Bus error in jobs

The solution

Update: The problem was solved by an update of the Lustre-client by our storage vendor. The workaround described below should no longer be necessary. If you one of your jobs runs into a bus error, please let us know.

The problem

When running jobs on Levante, these sometimes fail with a Bus error, similar to the example below:

4800: =================================
4800: [l10148:3175595] *** Process received signal ***
4800: [l10148:3175595] Signal: Bus error (7)
4800: [l10148:3175595] Signal code:  (-6)
4800: [l10148:3175595] Failing at address: 0x5e6a003074ab
4800: [l10148:3175595] [ 0] /usr/lib64/libpthread.so.0(+0x12b20)[0x7ffef7214b20]

The following stack frames are part of the MPI library in most cases.

According to our observations, the bus error happens on nodes doing large amounts of output, and to be more specific, on NUMA domains with output ranks. The memory consumption on the node is rather low.

A probable reason

The memory of a levante node is split into 8 parts (NUMA domains). Each of these is best accessed by 16 cores “next” to it, but can also be accessed by the other cores. Cross-domain memory acces is slow, though. Under most circumstances, a process will receive memory in its NUMA domain until that is full and will receive memory from the other domains if more memory is requested.

Observing the memory consumption on a NUMA level, one finds that shortly before the bus error the used memory in the NUMA domain doing output grows significantly. We assume that the subsequent bus error is due to a bug in the lustre kernel memory management. DDN is working on a fix.

How to mitigate

Since, as discussed in the previous section, one NUMA domain is going low on memory, the obvious mitigation is to bind the ranks doing output to more than one NUMA domain. In the following, we show a mpmd.conf which assert that rank 0 allocates memory from all NUMA domains of the first socket and rank 96 from all NUMA domains of the second socket. All other processes keep using “their” domain.

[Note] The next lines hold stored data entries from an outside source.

(** The allocator type [A]: the default constructed allocator
    [allocator_type()] and the propagation traits std::vector consults. *)
Class Allocator (A : Type) : Type := {
  A_default : A;
  propagate_on_container_copy_assignment : bool;
  propagate_on_container_move_assignment : bool;
  propagate_on_container_swap : bool
}.

(** [operator==] of the element type, used by the relational operators. *)
Class EqualityComparable (T : Type) : Type := {
  eq_op : T -> T -> bool
}.

(** [operator<] of the element type, used by the order operators. *)
Class LessThanComparable (T : Type) : Type := {
  lt_op : T -> T -> bool
}.

(** [std::swap(a, b)] on two objects. *)
Definition std_swap {X : Type} (a b : X) : X * X := (b, a).

(** ** Algorithms of the C++ standard library used by the set *)

Section Algorithms.
Variable T : Type.

(** The loop shared by [std::lower_bound] and [std::upper_bound]:
<<
    len = distance(first, last);
    while (len > 0) {
      half = len >> 1;  middle = first + half;
      if (go_right(middle)) { first = middle + 1; len = len - half - 1; }
      else len = half;
    }
    return first;
>>
    [len] decreases at every turn, so [len] turns of fuel are enough. *)
Fixpoint bisect (fuel : nat) (go_right : T -> bool) (l : list T)
         (first len : nat) : nat :=
  match fuel with
  | 0 => first
  | S fuel' =>
      if len =? 0 then first
      else
        let half := len / 2 in
        let middle := first + half in
        match nth_error l middle with
        | Some m =>
            if go_right m
            then bisect fuel' go_right l (middle + 1) (len - half - 1)
            else bisect fuel' go_right l first half
        | None => first
        end
  end.

(** [std::lower_bound(first, last, value, comp)]: goes right when
    [comp(m, value)] for the middle element [m]. *)
Definition std_lower_bound (l : list T) (first last : nat) (value : T)
           (comp : T -> T -> bool) : nat :=
  bisect (last - first) (fun m => comp m value) l first (last - first).

(** [std::upper_bound(first, last, value, comp)]: goes left when
    [comp(value, m)] for the middle element [m]. *)
Definition std_upper_bound (l : list T) (first last : nat) (value : T)
           (comp : T -> T -> bool) : nat :=
  bisect (last - first) (fun m => negb (comp value m)) l first (last - first).

(** [std::binary_search(first, last, value, comp)]:
    [i = lower_bound(...)], then [i != last] and not [comp(value, x)] for
    the element [x] at [i]. *)
Definition std_binary_search (l : list T) (first last : nat) (value : T)
           (comp : T -> T -> bool) : bool :=
  let i := std_lower_bound l first last value comp in
  negb (i =? last) &&
  match nth_error l i with
  | Some x => negb (comp value x)
  | None => false
  end.

(** The positions the specification describes, by a scan from the left:
    the first position whose element is not less than [key], and the first
    position whose element is greater than [key]. *)
Fixpoint first_not_less (comp : T -> T -> bool) (l : list T) (key : T) : nat :=
  match l with
  | [] => 0
  | x :: l' => if comp x key then S (first_not_less comp l' key) else 0
  end.

Fixpoint first_greater (comp : T -> T -> bool) (l : list T) (key : T) : nat :=
  match l with
  | [] => 0
  | x :: l' => if comp key x then 0 else S (first_greater comp l' key)
  end.

(** [std::lexicographical_compare(first1, last1, first2, last2)]: the two
    ranges are walked together; at the first position where one element is
    less than the other the answer is whether the left one is; if one range
    ends first, the answer is whether it is the left one and the right one
    goes on. *)
Fixpoint std_lexicographical_compare (ltb : T -> T -> bool)
         (l1 l2 : list T) : bool :=
  match l1, l2 with
  | x :: l1', y :: l2' =>
      if ltb x y then true
      else if ltb y x then false
      else std_lexicographical_compare ltb l1' l2'
  | [], _ :: _ => true
  | _, [] => false
  end.

(** [k] is the partition point of [l] for [p]: [p] holds of the elements
    before position [k] and of no element from [k] on. *)
Definition partitioned_at (p : T -> bool) (l : list T) (k : nat) : Prop :=
  forall i x, nth_error l i = Some x -> p x = (i <? k).

(** Modelled from the spec: [absl::equal(first1, last1, first2, last2)] of
    absl/algorithm/algorithm.h, which is not part of the sources at hand.
    The two ranges are equal when they have the same size and are
    element-wise equal in iteration order. *)
Fixpoint absl_equal (eqb : T -> T -> bool) (l1 l2 : list T) : bool :=
  match l1, l2 with
  | [], [] => true
  | x :: l1', y :: l2' => eqb x y && absl_equal eqb l1' l2'
  | _, _ => false
  end.
End Algorithms.

(** ** std::vector<T, A>, as far as the set uses it *)

Section Vector.
Context {T A : Type} {alloc_traits : Allocator A}.

Record vector : Type := { data : list T; get_allocator : A }.

(** [vector(alloc)] *)
Definition vector_new (alloc : A) : vector :=
  {| data := []; get_allocator := alloc |}.

(** [vector(const vector& other)]; the allocator is
    [select_on_container_copy_construction], a copy for the allocators used
    here. *)
Definition vector_copy (other : vector) : vector := other.

(** [vector(const vector& other, alloc)] *)
Definition vector_copy_alloc (other : vector) (alloc : A) : vector :=
  {| data := data other; get_allocator := alloc |}.

(** [vector(vector&& other, alloc)]: the elements go to the new vector and
    the source is left empty, keeping its allocator.  The C++ standard leaves
    the source valid but unspecified; that it is empty is what the set's
    tests expect and its specification requires of the buffer. *)
Definition vector_move_alloc (other : vector) (alloc : A) : vector * vector :=
  ({| data := data other; get_allocator := alloc |},
   {| data := []; get_allocator := get_allocator other |}).

(** [vector& operator=(const vector& other)] *)
Definition vector_copy_assign (this other : vector) : vector :=
  {| data := data other;
     get_allocator := if propagate_on_container_copy_assignment
                      then get_allocator other else get_allocator this |}.

(** [vector& operator=(vector&& other)]: the source is left empty. *)
Definition vector_move_assign (this other : vector) : vector * vector :=
  ({| data := data other;
      get_allocator := if propagate_on_container_move_assignment
                       then get_allocator other else get_allocator this |},
   {| data := []; get_allocator := get_allocator other |}).

(** [insert(pos, value)]: [value] ends up at index [pos]. *)
Definition vector_insert (v : vector) (pos : nat) (value : T) : vector :=
  {| data := firstn pos (data v) ++ value :: skipn pos (data v);
     get_allocator := get_allocator v |}.

(** [erase(first, last)] on a valid range. *)
Definition vector_erase_range (v : vector) (first last : nat) : vector :=
  {| data := firstn first (data v) ++ skipn last (data v);
     get_allocator := get_allocator v |}.

(** [erase(pos)] on a dereferenceable position. *)
Definition vector_erase (v : vector) (pos : nat) : vector :=
  vector_erase_range v pos (S pos).

(** [clear()] *)
Definition vector_clear (v : vector) : vector :=
  {| data := []; get_allocator := get_allocator v |}.
End Vector.

Arguments vector : clear implicits.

0 numactl --interleave=0-3 -- /path/to/your/model
96 numactl --interleave=4-7 -- /path/to/your/model
* numactl --localalloc -- /path/to/your/model

You have to adapt the ranks to the ones doing output and the sockets to the ones to which the corresponding ranks are bound. Beware that this slows down computation considerably. So if you are doing classical rank 0-i/o, i.e. you interleave computation on rank 0 with output, this mitigation can be costly performance-wise.

To use the mpmd.conf, add --multi-prog mpmd.conf to your srun command line.

You can also use numactl with normal (non-mpi) binaries, e.g.

numactl --interleave=0-7 matlab [matlab options and arguments] &